Specifically, they accused lawyers hired by the city of orchestrating a class-action lawsuit by ratepayers against the DWP as part of a scheme to quickly settle customer complaints without further investigation, so the city could focus on the PricewaterhouseCoopers lawsuit. If indeed it was the city’s legal team that instigated the lawsuit, as alleged, without the knowledge of the lead plaintiff, that would be a violation of legal ethics. There are also allegations of kickbacks and questionable contracts awarded to lawyers hired by Feuer’s office, though Feuer has denied wrongdoing and commissioned an ethics investigation of his office.

In July, FBI agents raided the DWP headquarters and the city attorney’s office looking for evidence of bribery, extortion or other possible crimes involving the class-action lawsuit settlement.
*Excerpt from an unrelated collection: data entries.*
(** * configurator.py: the configuration store and the edit session

    A shallow embedding of [src/configurator.py]: the [Config] class (a
    [dict] subclass that mirrors its string keys as instance attributes and
    reads and writes a YAML file, mangling string values), the
    [GoodFileNameValidator], and the two button handlers of the
    [Configurator] application that rebuild the store from the displayed
    rows and save it.

    Python strings are sequences of code points, Python dicts are
    insertion-ordered, exceptions are results of an error type, and the
    file system is an explicit state. *)

From Stdlib Require Import NArith ZArith Lia String Ascii DecimalString.
From stdpp Require Import base option list gmap.

Open Scope list_scope.
Set Warnings "-register-all".

(** ** Python strings *)

Module PyStr.

(** A [str] is a sequence of Unicode code points. *)
Definition codepoint : Type := N.
Definition str : Type := list codepoint.

Fixpoint py (s : string) : str :=
  match s with
  | EmptyString => []
  | String a s' => N_of_ascii a :: py s'
  end.

(** [seq[::-1]]: the interpreter computes the slice length, starts at the
    last index and steps the cursor down by one for every element. *)
Fixpoint slice_loop {A} (l : list A) (cur : nat) (n : nat) : list A :=
  match n with
  | O => []
  | S n' =>
      match l !! cur with
      | Some x => x :: slice_loop l (cur - 1) n'
      | None => []
      end
  end.

Definition slice_neg1 {A} (l : list A) : list A :=
  slice_loop l (length l - 1) (length l).

(** UTF-8, the byte encoding of a [str]; used to tell a reversal of code
    points from a reversal of bytes. *)
Definition utf8_char (c : codepoint) : list N :=
  (if c <? 0x80 then [c]
   else if c <? 0x800 then
     [0xC0 + c / 0x40; 0x80 + c mod 0x40]
   else if c <? 0x10000 then
     [0xE0 + c / 0x1000; 0x80 + (c / 0x40) mod 0x40; 0x80 + c mod 0x40]
   else
     [0xF0 + c / 0x40000; 0x80 + (c / 0x1000) mod 0x40;
      0x80 + (c / 0x40) mod 0x40; 0x80 + c mod 0x40])%N.

Definition utf8 (s : str) : list N := concat (map utf8_char s).

(** [\s] of [re] on a [str] pattern: the Unicode white space. *)
Definition is_space (c : codepoint) : bool :=
  ((0x09 <=? c) && (c <=? 0x0D) || (0x1C <=? c) && (c <=? 0x20)
   || (c =? 0x85) || (c =? 0xA0) || (c =? 0x1680)
   || (0x2000 <=? c) && (c <=? 0x200A)
   || (c =? 0x2028) || (c =? 0x2029) || (c =? 0x202F)
   || (c =? 0x205F) || (c =? 0x3000))%N.

Definition underscore : codepoint := 95%N.

(** [re.sub(r'\s+', '_', s)]: every maximal run of white space becomes one
    underscore. [in_run] tells that the previous character was white
    space. *)
Fixpoint sub_spaces (in_run : bool) (s : str) : str :=
  match s with
  | [] => []
  | c :: s' =>
      if is_space c then
        if in_run then sub_spaces true s' else underscore :: sub_spaces true s'
      else c :: sub_spaces false s'
  end.

Definition re_sub_spaces (s : str) : str := sub_spaces false s.

End PyStr.

Import PyStr.

(** ** Values, exceptions and the built-in dict *)

(** Keys of a mapping: YAML gives strings, and integers for keys such as
    [1:]; the code tells them apart with [isinstance(key, str)]. *)
Inductive key : Type :=
| KStr (s : str)
| KInt (n : Z).

(** What [yaml.safe_load] builds and [yaml.dump] accepts: scalars,
    sequences and mappings, nested at will. Numbers are the integers;
    floating-point scalars are left out.

    The last constructor is not a value of a file: it is the mapping that is,
    by identity, the attribute table of the store that holds it (see
    [py_setattr]). Its string-keyed items are the attributes of the store,
    wherever they are kept; [rest] is its other items. *)
Inductive value : Type :=
| VNone
| VBool (b : bool)
| VInt (n : Z)
| VStr (s : str)
| VSeq (l : list value)
| VMap (m : list (key * value))
| VTable (rest : list (key * value)).

#[global] Instance key_eq_dec : EqDecision key.
Proof. solve_decision. Defined.

(** [isinstance(value, str)] *)
Definition is_str (v : value) : bool :=
  match v with
  | VStr _ => true
  | _ => false
  end.

Inductive exn : Type :=
| KeyError
| AttributeError
| TypeError
| OSError.

Inductive result (A : Type) : Type :=
| Ok (a : A)
| Raise (e : exn).
Arguments Ok {A} a.
Arguments Raise {A} e.
(** * xtop eBPF collectors: event pairing and bounded accumulation

    A shallow embedding of the probe handlers under
    [collector/ebpf/bpf/*.c].  Each handler is a function from the values it
    reads from its tracepoint context and from the kernel helpers
    ([bpf_ktime_get_ns], [bpf_get_current_pid_tgid], ...) and from the
    current contents of its BPF maps to its return code and the new contents
    of the maps.  Fixed-width C integers are [Z] with the wrap-around
    written out. *)

From Stdlib Require Import ZArith Lia List.
From Stdlib.Strings Require Import Byte String.
From stdpp Require Import base option list gmap.

Local Open Scope Z_scope.
Set Warnings "-abstract-large-number".

(** ** Kernel side: integers and BPF hash maps *)

Module Bpf.

Definition u16 (z : Z) : Z := z mod 2 ^ 16.
Definition u32 (z : Z) : Z := z mod 2 ^ 32.
Definition u64 (z : Z) : Z := z mod 2 ^ 64.

Definition U32_MAX : Z := 0xFFFFFFFF.
Definition U64_MAX : Z := 0xFFFFFFFFFFFFFFFF.

(** [__sync_fetch_and_add] on a 32-bit and on a 64-bit field. *)
Definition fetch_add32 (field v : Z) : Z := u32 (field + v).
Definition fetch_add64 (field v : Z) : Z := u64 (field + v).

(** [bpf_get_current_pid_tgid() >> 32] assigned to a [__u32]. *)
Definition tgid_of (pid_tgid : Z) : Z := u32 (Z.shiftr pid_tgid 32).

(** [__builtin_bswap16]. *)
Definition bswap16 (x : Z) : Z :=
  Z.lor (Z.shiftl (Z.land x 0xFF) 8) (Z.land (Z.shiftr x 8) 0xFF).

Definition EEXIST : Z := 17.
Definition ENOENT : Z := 2.
Definition E2BIG : Z := 7.

Inductive update_flags : Set := BPF_ANY | BPF_NOEXIST | BPF_EXIST.

Section HashMap.
Context {K V : Type} `{Countable K}.

(** A [BPF_MAP_TYPE_HASH] object: the [max_entries] of its declaration and
    its current elements. *)
Record bpf_map : Type := BpfMap { max_entries : nat; entries : gmap K V }.

Definition bpf_map_decl (n : nat) : bpf_map :=
  {| max_entries := n; entries := ∅ |}.

(** [bpf_map_lookup_elem]: a pointer to the element, or NULL. *)
Definition bpf_map_lookup_elem (m : bpf_map) (k : K) : option V :=
  entries m !! k.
There have been no charges filed and no arrests made.

Feuer said he had no choice but to drop the case against PricewaterhouseCoopers when key witnesses — including former DWP General Manager David Wright, who stepped down after the FBI raid — invoked their 5th Amendment right against self-incrimination.

Attorneys for the consulting firm immediately said they would pursue monetary sanctions against the city for litigation misconduct in an effort to recoup some of the company’s legal expenses. And who would likely get stuck paying that expense? Quite possibly the ratepayers, again.

The DWP billing system has been a case study in botched decision-making and government bungling, starting with the software glitches that hit ratepayers with enormous bills and continuing up to the present, with allegations of fraud and misconduct hanging over the city. Dropping the PricewaterhouseCoopers lawsuit won’t end the scrutiny of Feuer’s office, the DWP or city leaders. Too much money has been squandered.